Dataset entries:
(** Pan frames of any kind keep the ids in place and the elements of the
    other ids as they are. *)
Lemma panFrames_others frames i : forall s,
  map El.id (textElements (panFrames frames i s)) = map El.id (textElements s)
  /\ forall other, El.id other <> i ->
       other ∈ textElements (panFrames frames i s) <-> other ∈ textElements s.
Proof.
  induction frames as [|ev frames IH]; intros s; [done|].
  change (panFrames (ev :: frames) i s) with (panFrames frames i (handlePanGesture ev i s)).
  destruct (IH (handlePanGesture ev i s)) as [IHids IHothers].
  assert (Hstep : handlePanGesture ev i s = s
                  \/ exists u, handlePanGesture ev i s = updateTextElement i u s).
  { unfold handlePanGesture.
    destruct (negb _ || _); [by left|].
    destruct (dragStart s !! i); [right; eauto | by left]. }
  destruct Hstep as [Heq | [u Heq]]; rewrite Heq in IHids, IHothers |- *.
  - done.
  - split.
    + by rewrite IHids, updateTextElement_ids.
    + intros other Hne. rewrite IHothers by done.
      by apply updateTextElement_others.
Qed.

Brief: Make an exact copy of every line from the one with "map El.id (textElements (panFrames" to the end of the data, with the first and last of those lines included.

Result of this exercise:
  map El.id (textElements (panFrames frames i s)) = map El.id (textElements s)
  /\ forall other, El.id other <> i ->
       other ∈ textElements (panFrames frames i s) <-> other ∈ textElements s.
Proof.
  induction frames as [|ev frames IH]; intros s; [done|].
  change (panFrames (ev :: frames) i s) with (panFrames frames i (handlePanGesture ev i s)).
  destruct (IH (handlePanGesture ev i s)) as [IHids IHothers].
  assert (Hstep : handlePanGesture ev i s = s
                  \/ exists u, handlePanGesture ev i s = updateTextElement i u s).
  { unfold handlePanGesture.
    destruct (negb _ || _); [by left|].
    destruct (dragStart s !! i); [right; eauto | by left]. }
  destruct Hstep as [Heq | [u Heq]]; rewrite Heq in IHids, IHothers |- *.
  - done.
  - split.
    + by rewrite IHids, updateTextElement_ids.
    + intros other Hne. rewrite IHothers by done.
      by apply updateTextElement_others.
Qed.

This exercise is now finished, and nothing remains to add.